Ils restèrent là un bon moment, tandis que le soir tombait sur la forêt. Mais jamais ils ne revirent leurs compagnons.

Il faisait si noir qu’Aristide se hasarda à ôter ses lunettes. Après quelques minutes d’attente dans le silence le plus complet, ses yeux s’adaptèrent aux conditions d’illumination. Il était maintenant seul dans quelque boyau souterrain de section circulaire, à peine assez haut pour qu’il put s’y tenir debout sans baisser la tête. Une évanescente fluorescence verdâtre, imperceptible pour les humains mais bien suffisante pour un illithid, émanait des flancs du tunnel, en soulignant les contours. Ce n’était pas naturel, il le savait. Certains peuples du monde souterrain, dont le sien, avaient l’habitude de traiter les parois de leurs domaines d’une solution nutritive permettant à certains champignons microscopiques de s’y développer, et par la suite, de produire une faible lueur.

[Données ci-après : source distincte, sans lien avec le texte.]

(* ===== verification/PostModel.v ===== *)
(** * The Post document ([models/post.model.js])

    The schema as a record, its methods, its JSON form, the constraints
    [save()] checks, and the aggregation of [findTrending]: the score of a
    post is its number of likes plus twice its number of comments, and the
    posts are sorted by score, then by creation date, both descending. *)

From S2P Require Import Prelude JsValue Mongoose UserModel.
From stdpp Require Import sorting.

Record Post := mkPost {
  p_user : Id;
  p_content : string;
  p_mediaUrls : list string;
  p_likes : list Id;
  p_comments : list Id;
  p_tags : list string;
  p_isPinned : bool;
  p_createdAt : Z
}.

Section setters.
Variable p : Post.
Definition set_likes (xs : list Id) : Post :=
  mkPost p.(p_user) p.(p_content) p.(p_mediaUrls) xs p.(p_comments) p.(p_tags) p.(p_isPinned) p.(p_createdAt).
Definition set_post_comments (xs : list Id) : Post :=
  mkPost p.(p_user) p.(p_content) p.(p_mediaUrls) p.(p_likes) xs p.(p_tags) p.(p_isPinned) p.(p_createdAt).
Definition set_post_fields (content : string) (media tags : list string) : Post :=
  mkPost p.(p_user) content media p.(p_likes) p.(p_comments) tags p.(p_isPinned) p.(p_createdAt).
End setters.

(** Virtuals [likeCount] and [commentCount]. *)
Definition likeCount (p : Post) : nat := length p.(p_likes).
Definition postCommentCount (p : Post) : nat := length p.(p_comments).

(** [addLike] / [removeLike] / [addComment] / [removeComment] / [addTag]. *)
Definition addLike (u : Id) (p : Post) : Post := set_likes p (push_unique u p.(p_likes)).
Definition removeLike (u : Id) (p : Post) : Post := set_likes p (remove_all u p.(p_likes)).
Definition post_addComment (c : Id) (p : Post) : Post := set_post_comments p (p.(p_comments) ++ [c]).
Definition post_removeComment (c : Id) (p : Post) : Post := set_post_comments p (remove_all c p.(p_comments)).
Definition post_addTag (t : string) (p : Post) : Post :=
  set_post_fields p p.(p_content) p.(p_mediaUrls) (push_unique t p.(p_tags)).

Definition post_json (id : Id) (p : Post) : JsVal :=
  JObj [("_id", JStr id); ("user", JStr p.(p_user)); ("content", JStr p.(p_content));
        ("mediaUrls", JArr (JStr <$> p.(p_mediaUrls))); ("likes", ids_json p.(p_likes));
        ("comments", ids_json p.(p_comments)); ("tags", JArr (JStr <$> p.(p_tags)));
        ("isPinned", JBool p.(p_isPinned)); ("createdAt", JNum p.(p_createdAt))].

(** [content: { required: true, maxlength: 1000 }]. *)
Definition post_valid (p : Post) : bool :=
  bool_decide (p.(p_content) ≠ EmptyString) && bool_decide (String.length p.(p_content) ≤ 1000)%nat.

(** [score = likeCount + commentCount * 2]. *)
Definition trending_score (p : Post) : Z := (Z.of_nat (likeCount p) + Z.of_nat (postCommentCount p) * 2)%Z.

(** [$sort: { score: -1, createdAt: -1 }]: [a] may come before [b]. *)
Definition trending_before (a b : Id * Post) : Prop :=
  (trending_score b.2 < trending_score a.2)%Z ∨
  (trending_score b.2 = trending_score a.2 ∧ b.2.(p_createdAt) ≤ a.2.(p_createdAt))%Z.

#[export] Instance trending_before_dec : RelDecision trending_before.
Proof. intros a b. unfold trending_before. apply _. Defined.

(** [findTrending(limit)] over the posts in collection order. *)
Definition findTrending (limit : Z) (posts : list (Id * Post)) : option (list (Id * Post)) :=
  if bool_decide (limit ≤ 0)%Z then None
  else Some (take (Z.to_nat limit) (merge_sort trending_before posts)).

(** ** Lemmas *)

Lemma removeLike_addLike u p : u ∉ p.(p_likes) → removeLike u (addLike u p) = p.
Proof. intros Hu. unfold removeLike, addLike. simpl. rewrite remove_all_push_unique by done. by destruct p. Qed.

Ce type d’environnement lui était familier, il se mit en marche dans le plus grand silence. Mais qu’était donc ce brouhaha qu’il entendait au loin ? Non, il n’entendait rien. Ses oreilles ne percevaient aucun son, c’était son esprit qui décelait des pensées. Les pensées familières d’autres illithids. Pour la première fois depuis des lustres, il était en contact avec son peuple. Eut-il été humain qu’à cet instant, il eut fondu en larmes. Mais les illithids ne se conduisent pas de la sorte. D’un appel mental, il se fit connaître, et pressant le pas, retourna parmi les siens, chez lui.

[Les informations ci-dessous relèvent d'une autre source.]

(* ===== verification/CommentModel.v ===== *)
(** * The Comment document ([models/comment.model.js])

    A comment belongs to one piece of content ([contentType], [contentId],
    [contentModel]) and may be a reply ([parentId]); a parent keeps the ids
    of its replies.  The record, its methods, its JSON form and the
    constraints [save()] checks. *)

From S2P Require Import Prelude JsValue Mongoose UserModel.

Record Comment := mkComment {
  c_user : Id;
  c_content : string;
  c_parentId : option Id;
  c_contentType : string;
  c_contentId : Id;
  c_contentModel : string;
  c_likes : list Id;
  c_replies : list Id;
  c_isEdited : bool;
  c_createdAt : Z
}.

Section setters.
Variable c : Comment.
Definition set_comment_likes (xs : list Id) : Comment :=
  mkComment c.(c_user) c.(c_content) c.(c_parentId) c.(c_contentType) c.(c_contentId)
    c.(c_contentModel) xs c.(c_replies) c.(c_isEdited) c.(c_createdAt).
Definition set_replies (xs : list Id) : Comment :=
  mkComment c.(c_user) c.(c_content) c.(c_parentId) c.(c_contentType) c.(c_contentId)
    c.(c_contentModel) c.(c_likes) xs c.(c_isEdited) c.(c_createdAt).
Definition set_edited (content : string) : Comment :=
  mkComment c.(c_user) content c.(c_parentId) c.(c_contentType) c.(c_contentId)
    c.(c_contentModel) c.(c_likes) c.(c_replies) true c.(c_createdAt).
End setters.

(** [addLike] / [removeLike] / [addReply] / [removeReply]. *)
Definition comment_addLike (u : Id) (c : Comment) : Comment := set_comment_likes c (push_unique u c.(c_likes)).
Definition comment_removeLike (u : Id) (c : Comment) : Comment := set_comment_likes c (remove_all u c.(c_likes)).
Definition addReply (r : Id) (c : Comment) : Comment := set_replies c (c.(c_replies) ++ [r]).
Definition removeReply (r : Id) (c : Comment) : Comment := set_replies c (remove_all r c.(c_replies)).

Definition comment_json (id : Id) (c : Comment) : JsVal :=
  JObj [("_id", JStr id); ("user", JStr c.(c_user)); ("content", JStr c.(c_content));
        ("parentId", opt_json c.(c_parentId)); ("contentType", JStr c.(c_contentType));
        ("contentId", JStr c.(c_contentId)); ("contentModel", JStr c.(c_contentModel));
        ("likes", ids_json c.(c_likes)); ("replies", ids_json c.(c_replies));
        ("isEdited", JBool c.(c_isEdited)); ("createdAt", JNum c.(c_createdAt))].

(** [.sort({ createdAt: -1 })] on comments: [a] may come before [b]. *)
Definition comment_newer_first (a b : Id * Comment) : Prop := (b.2.(c_createdAt) ≤ a.2.(c_createdAt))%Z.

#[export] Instance comment_newer_first_dec : RelDecision comment_newer_first.
Proof. intros a b. unfold comment_newer_first. apply _. Defined.

Definition comments_json (cs : list (Id * Comment)) : JsVal := JArr ((λ '(id, c), comment_json id c) <$> cs).

Definition content_types : list string := ["post"; "video"; "stream"; "code"].
Definition content_models : list string := ["Post"; "Video"; "Stream"; "CodeSession"].

(** [content: { required, maxlength: 500 }], the two enums. *)
Definition comment_valid (c : Comment) : bool :=
  bool_decide (c.(c_content) ≠ EmptyString) && bool_decide (String.length c.(c_content) ≤ 500)%nat &&
  bool_decide (c.(c_contentType) ∈ content_types) && bool_decide (c.(c_contentModel) ∈ content_models).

Tapi non loin de là, toutefois, Dizuiteurtrente les observait. Il était sorti le premier, et en avait profité pour se faufiler en tapinois dans les fourrés. Lorsque ses amis l’appelèrent il se garda bien de leur répondre. Pourtant, il mourait d’envie de les rejoindre, de trouver une taverne et d’y partager avec eux un plat de haricot, une bière tiède et des fanfaronnades à n’en plus finir. Il n’en fit rien. Il doutait fort que cette attitude fut honorable ou simplement bien prudente. Il était même quasi-certain d’être sur le point de faire une connerie légendaire. Mais il était de ces hommes que la curiosité pousse à tout et à n’importe quoi.

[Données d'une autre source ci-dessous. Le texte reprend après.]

(* ===== verification/VideoModel.v ===== *)
(** * The Video document ([models/video.model.js])

    The schema as a record, its methods and its JSON form.  [views],
    [likes] and [comments] are arrays of ObjectIds; the video controller
    reads paths the schema does not have ([unlikes], [like.user]) and adds
    a number to [views], which the theorems of [VideoController] follow
    through JavaScript's semantics. *)

From S2P Require Import Prelude JsValue Mongoose UserModel.

Record Video := mkVideo {
  v_user : Id;
  v_title : string;
  v_description : string;
  v_videoUrl : string;
  v_thumbnailUrl : option string;
  v_duration : Z;
  v_views : list Id;
  v_likes : list Id;
  v_comments : list Id;
  v_tags : list string;
  v_isPublished : bool;
  v_createdAt : Z
}.

Section setters.
Variable v : Video.
Definition set_video_comments (xs : list Id) : Video :=
  mkVideo v.(v_user) v.(v_title) v.(v_description) v.(v_videoUrl) v.(v_thumbnailUrl) v.(v_duration)
    v.(v_views) v.(v_likes) xs v.(v_tags) v.(v_isPublished) v.(v_createdAt).
Definition set_video_likes (xs : list Id) : Video :=
  mkVideo v.(v_user) v.(v_title) v.(v_description) v.(v_videoUrl) v.(v_thumbnailUrl) v.(v_duration)
    v.(v_views) xs v.(v_comments) v.(v_tags) v.(v_isPublished) v.(v_createdAt).
Definition set_video_views (xs : list Id) : Video :=
  mkVideo v.(v_user) v.(v_title) v.(v_description) v.(v_videoUrl) v.(v_thumbnailUrl) v.(v_duration)
    xs v.(v_likes) v.(v_comments) v.(v_tags) v.(v_isPublished) v.(v_createdAt).
End setters.

(** Virtuals [viewCount], [likeCount], [commentCount]. *)
Definition viewCount (v : Video) : nat := length v.(v_views).
Definition videoLikeCount (v : Video) : nat := length v.(v_likes).
Definition videoCommentCount (v : Video) : nat := length v.(v_comments).

(** [addView], [addLike], [removeLike], [addComment], [removeComment], [addTag]. *)
Definition addView (u : Id) (v : Video) : Video := set_video_views v (push_unique u v.(v_views)).
Definition video_addLike (u : Id) (v : Video) : Video := set_video_likes v (push_unique u v.(v_likes)).
Definition video_removeLike (u : Id) (v : Video) : Video := set_video_likes v (remove_all u v.(v_likes)).
Definition video_addComment (c : Id) (v : Video) : Video := set_video_comments v (v.(v_comments) ++ [c]).
Definition video_removeComment (c : Id) (v : Video) : Video :=
  set_video_comments v (remove_all c v.(v_comments)).

Definition video_addTag (t : string) (v : Video) : Video :=
  mkVideo v.(v_user) v.(v_title) v.(v_description) v.(v_videoUrl) v.(v_thumbnailUrl) v.(v_duration)
    v.(v_views) v.(v_likes) v.(v_comments) (push_unique t v.(v_tags)) v.(v_isPublished) v.(v_createdAt).

(** [title: { required, maxlength: 100 }], [description: { maxlength: 2000 }]
    ([videoUrl] is required too; a video without one is never built). *)
Definition video_valid (v : Video) : bool :=
  bool_decide (v.(v_title) ≠ EmptyString) && bool_decide (String.length v.(v_title) ≤ 100)%nat &&
  bool_decide (String.length v.(v_description) ≤ 2000)%nat.

Definition video_json (id : Id) (v : Video) : JsVal :=
  JObj [("_id", JStr id); ("user", JStr v.(v_user)); ("title", JStr v.(v_title));
        ("description", JStr v.(v_description)); ("videoUrl", JStr v.(v_videoUrl));
        ("thumbnailUrl", opt_json v.(v_thumbnailUrl)); ("duration", JNum v.(v_duration));
        ("views", ids_json v.(v_views)); ("likes", ids_json v.(v_likes));
        ("comments", ids_json v.(v_comments)); ("tags", JArr (JStr <$> v.(v_tags)));
        ("isPublished", JBool v.(v_isPublished)); ("createdAt", JNum v.(v_createdAt))].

Lorsque enfin arriva l’heure dite entre chien et loup, que l’atmosphère fraîchit et que ses amis eurent pris le parti de quitter les lieux, laissant toutefois derrière eux un petit mot glissé sous une pierre à l’attention des retardataires, il les regarda s’éloigner à regret, puis prit la direction inverse, descendant le long du petit ru qu’on appelait le Glaillon. Il faisait encore assez clair pour que l’excursion fut sans danger, d’autant que la campagne n’avait rien de particulièrement hostile à l’homme. Il croisa un groupe de laboureurs un peu avinés s’en revenant des champs, fit détaler quelques perdrix tardives qui s’abreuvaient, puis parvint aux abords du lac Psodieux.
Ce n’était pas un bien grand lac. Il s’allongeait sur deux mille pas de long, mais sans dépasser les trois cent de large. A son extrémité, il se séparait en deux cornes entourant une langue de terre, une butte pelée à laquelle les habitants du pays prêtaient des vertus magiques. Il est vrai que les habitants du pays étaient particulièrement superstitieux. Les premières étoiles avaient fait leur apparition dans le ciel violacé, parcouru de rares nuages d’altitude. Il fallait encore attendre un peu. Dizuiteurtrente n’était guère pressé, et n’ayant pas besoin de témoin, il souhaitait que la nuit dérobe ses activités au regard des curieux. Tout était calme. Une petite brise venait parfois troubler les eaux noires et profondes du lac, au loin, quelques fermes éparses avaient allumé leurs feux.
Ainsi s’acheva le dernier jour du monde.